## Research Paper Segmentation 

*CS445 Computational Photography Final Project*

- Bruno Seo (sbseo2)
- Michal Gryga (mgryga2)

References
- https://blog.francium.tech/object-detection-with-faster-rcnn-bc2e4295bf49
- https://pytorch.org/tutorials/intermediate/torchvision_tutorial.html

### Colab Setting

- Run this chunk to download `paper dataset`
- Change runtime type to `GPU`

In [None]:
# !wget https://uofi.box.com/shared/static/zaer1y9ob4lnb9r1sihmyp5pyivmbrop.zip -O paper_dataset.zip
# !unzip paper_dataset.zip

### Load Packages

In [None]:
import pandas as pd
import numpy as np
import cv2
import torch
import torchvision
from torchvision.models.detection.faster_rcnn import FastRCNNPredictor
from torchvision.models.detection import FasterRCNN
from torch.utils.data import DataLoader, Dataset
import os
from collections import defaultdict
from matplotlib import pyplot as plt
import copy

### Set Data Directory

In [None]:
img_dir = './paper_dataset/img/'
csv_dir = './paper_dataset/csv/' 
tst_dir = './tst/'

### Define Training Dataset

In [None]:
class PaperDataset(object):
    def __init__(self, img_dir, csv_dir):
               
        self.img_dic = defaultdict()
        self.csv_dic = defaultdict()
        
        im_list = os.listdir(img_dir)
        self.num_images = len(im_list)

        for i in range(1,self.num_images+1):
            im = cv2.imread(img_dir+'{}.jpg'.format(i))/255.0
            im = im.astype('float32')
            self.img_dic[i-1] = cv2.resize(im, (int(im.shape[1]), int(im.shape[0])))

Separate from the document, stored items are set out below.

Definition CONTROL_PLANE_CAPABILITIES : list ControlPlaneCapability := [
  mkCapability "provider.read" "GET" "/admin/providers" (Some ProviderManage) true true;
  mkCapability "provider.manage" "PATCH" "/admin/providers/{id}" (Some ProviderManage) false true;
  mkCapability "key.read" "GET" "/admin/provider-keys" (Some KeyManage) true true;
  mkCapability "key.manage" "POST" "/admin/provider-keys" (Some KeyManage) false true;
  mkCapability "user.manage.read" "GET" "/admin/users" (Some KeyManage) false true;
  mkCapability "user.status.manage" "PATCH" "/admin/users/{id}/status" (Some KeyManage) false true;
  mkCapability "enterprise_identity.read" "GET" "/admin/enterprise/identity-connections" (Some KeyManage) true true;
  mkCapability "enterprise_identity.validation_plan" "GET"
    "/admin/enterprise/identity-connections/validation-plan" (Some KeyManage) true true;
  mkCapability "enterprise_identity.oidc_validate_code_plan" "POST"
    "/admin/enterprise/identity-connections/oidc/validate-code-plan" (Some KeyManage) true true;
  mkCapability "enterprise_identity.oidc_execute_validated_login" "POST"
    "/admin/enterprise/identity-connections/oidc/execute-validated-login" (Some KeyManage) true true;
  mkCapability "enterprise_identity.saml_validate_acs_plan" "POST"
    "/admin/enterprise/identity-connections/saml/validate-acs-plan" (Some KeyManage) true true;
  mkCapability "enterprise_identity.saml_execute_validated_acs" "POST"
    "/admin/enterprise/identity-connections/saml/execute-validated-acs" (Some KeyManage) true true;
  mkCapability "enterprise_identity.binding_plan" "POST"
    "/admin/enterprise/identity-bindings/plan" (Some KeyManage) true true;
  mkCapability "enterprise_identity.session_issue_plan" "POST"
    "/admin/enterprise/identity-sessions/issue-plan" (Some KeyManage) true true;
  mkCapability "enterprise_accounts.read" "GET" "/admin/enterprise/accounts" (Some KeyManage) true true;
  mkCapability "enterprise_sales_dashboard.read" "GET" "/admin/enterprise/sales-dashboard" (Some KeyManage) true true;
  mkCapability "enterprise_accounts.write" "PATCH" "/admin/enterprise/accounts" (Some KeyManage) false true;
  mkCapability "provider_key.recovery" "POST" "/admin/provider-keys/{id}/recovery" (Some KeyManage) false true;
  mkCapability "provider_key.rotate" "POST" "/admin/provider-keys/{id}/rotate" (Some KeyManage) false true;
  mkCapability "request_log.read" "GET" "/admin/request-logs" (Some LogReadMetadata) false true;
  mkCapability "request_log.payload_preview" "GET"
    "/admin/request-logs/{id}/payload" (Some LogReadMetadata) false true;
  mkCapability "trace.read" "GET" "/admin/traces/{trace_id}" (Some LogReadMetadata) false true;
  mkCapability "audit.read" "GET" "/admin/audit-logs" (Some AuditRead) false true;
  mkCapability "billing.read" "GET" "/admin/ledger/entries" (Some BillingRead) false true;
  mkCapability "price.read" "GET" "/admin/price-versions" (Some BillingRead) false true;
  mkCapability "reconciliation.read" "GET" "/admin/billing/reconciliation" (Some BillingRead) false true;
  mkCapability "credit_grant.read" "GET" "/admin/credit-grants" (Some BillingRead) false true;
  mkCapability "credit_grant.read_detail" "GET" "/admin/credit-grants/{id}" (Some BillingRead) false true;
  mkCapability "wallet.remaining_balance.read" "GET"
    "/billing/wallets/{id}/remaining-balance" (Some BillingRead) false true;
  mkCapability "price_version.create" "POST" "/admin/price-versions" (Some BillingAdjust) false true;
  mkCapability "credit_grant.create" "POST" "/admin/credit-grants" (Some BillingAdjust) false true;
  mkCapability "credit_grant.expire" "POST" "/admin/credit-grants/{id}/expire" (Some BillingAdjust) false true;
  mkCapability "credit_grant.revoke" "POST" "/admin/credit-grants/{id}/revoke" (Some BillingAdjust) false true;
  mkCapability "voucher.read" "GET" "/admin/voucher-issuances" (Some BillingRead) false true;
  mkCapability "voucher.issue" "POST" "/admin/voucher-issuances" (Some BillingAdjust) false true;
  mkCapability "voucher.revoke" "POST" "/admin/voucher-issuances/{id}/revoke" (Some BillingAdjust) false true;
  mkCapability "voucher.issue_batch" "POST" "/admin/voucher-issuance-batches" (Some BillingAdjust) false true;
  mkCapability "voucher.batch_read" "GET"
    "/admin/voucher-issuance-batches/{batch_hash}" (Some BillingRead) false true;
  mkCapability "voucher.batch_revoke" "POST"
    "/admin/voucher-issuance-batches/{batch_hash}/revoke" (Some BillingAdjust) false true;
  mkCapability "voucher.redeem" "POST" "/billing/vouchers/redeem" (Some BillingAdjust) false true;
  mkCapability "ledger_adjustment.dry_run" "POST" "/admin/ledger/adjustments/dry-run" (Some BillingAdjust) false true;
  mkCapability "manual_test.run" "POST" "/admin/channels/{id}/manual-test" (Some ProviderManage) false true;
  mkCapability "provider_health.read" "GET" "/admin/providers/health-summary" (Some ProviderManage) true true;
  mkCapability "distribution_readiness.read" "GET" "/admin/distribution/readiness" (Some ProviderManage) true true;
  mkCapability "alert_webhook.validate" "POST" "/admin/alerts/webhook/dry-run" (Some ProviderManage) false true;
  mkCapability "prompt_eval_shadow.validate" "POST"
    "/admin/prompt-eval-shadow/dry-run" (Some ProviderManage) false true;
  mkCapability "health.liveness" "GET" "/healthz" None false true;
  mkCapability "health.readiness" "GET" "/readyz" None false true
].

        for i in range(1,self.num_images+1):
            self.csv_dic[i-1] = pd.read_csv(csv_dir+'{}.csv'.format(i))
        
    def __getitem__(self, idx):

        im = self.img_dic[idx]
        csv = self.csv_dic[idx]
        """ Parameters """
        names = ['title', 'author', 'abstract']
        labels_dic = {'title': 1, 'author':2, 'abstract': 3}
        """ End """
        
        boxes = list()
        labels = list()
        num_objs = len(names)
        
        for name in names:
            xmin = csv.loc[csv['name']==str(name)]['xmin'].to_numpy()[0]
            xmax = csv.loc[csv['name']==str(name)]['xmax'].to_numpy()[0]
            ymin = csv.loc[csv['name']==str(name)]['ymin'].to_numpy()[0]
            ymax = csv.loc[csv['name']==str(name)]['ymax'].to_numpy()[0]
            boxes.append([int(xmin), int(ymin), int(xmax), int(ymax)])
            labels.append(labels_dic[name])

        # convert everything into a torch.Tensor
        boxes = torch.as_tensor(boxes, dtype=torch.float32)
        # there are three classes
        labels = torch.as_tensor(labels, dtype=torch.int64)

        image_id = torch.tensor([idx])
        area = (boxes[:, 3] - boxes[:, 1]) * (boxes[:, 2] - boxes[:, 0])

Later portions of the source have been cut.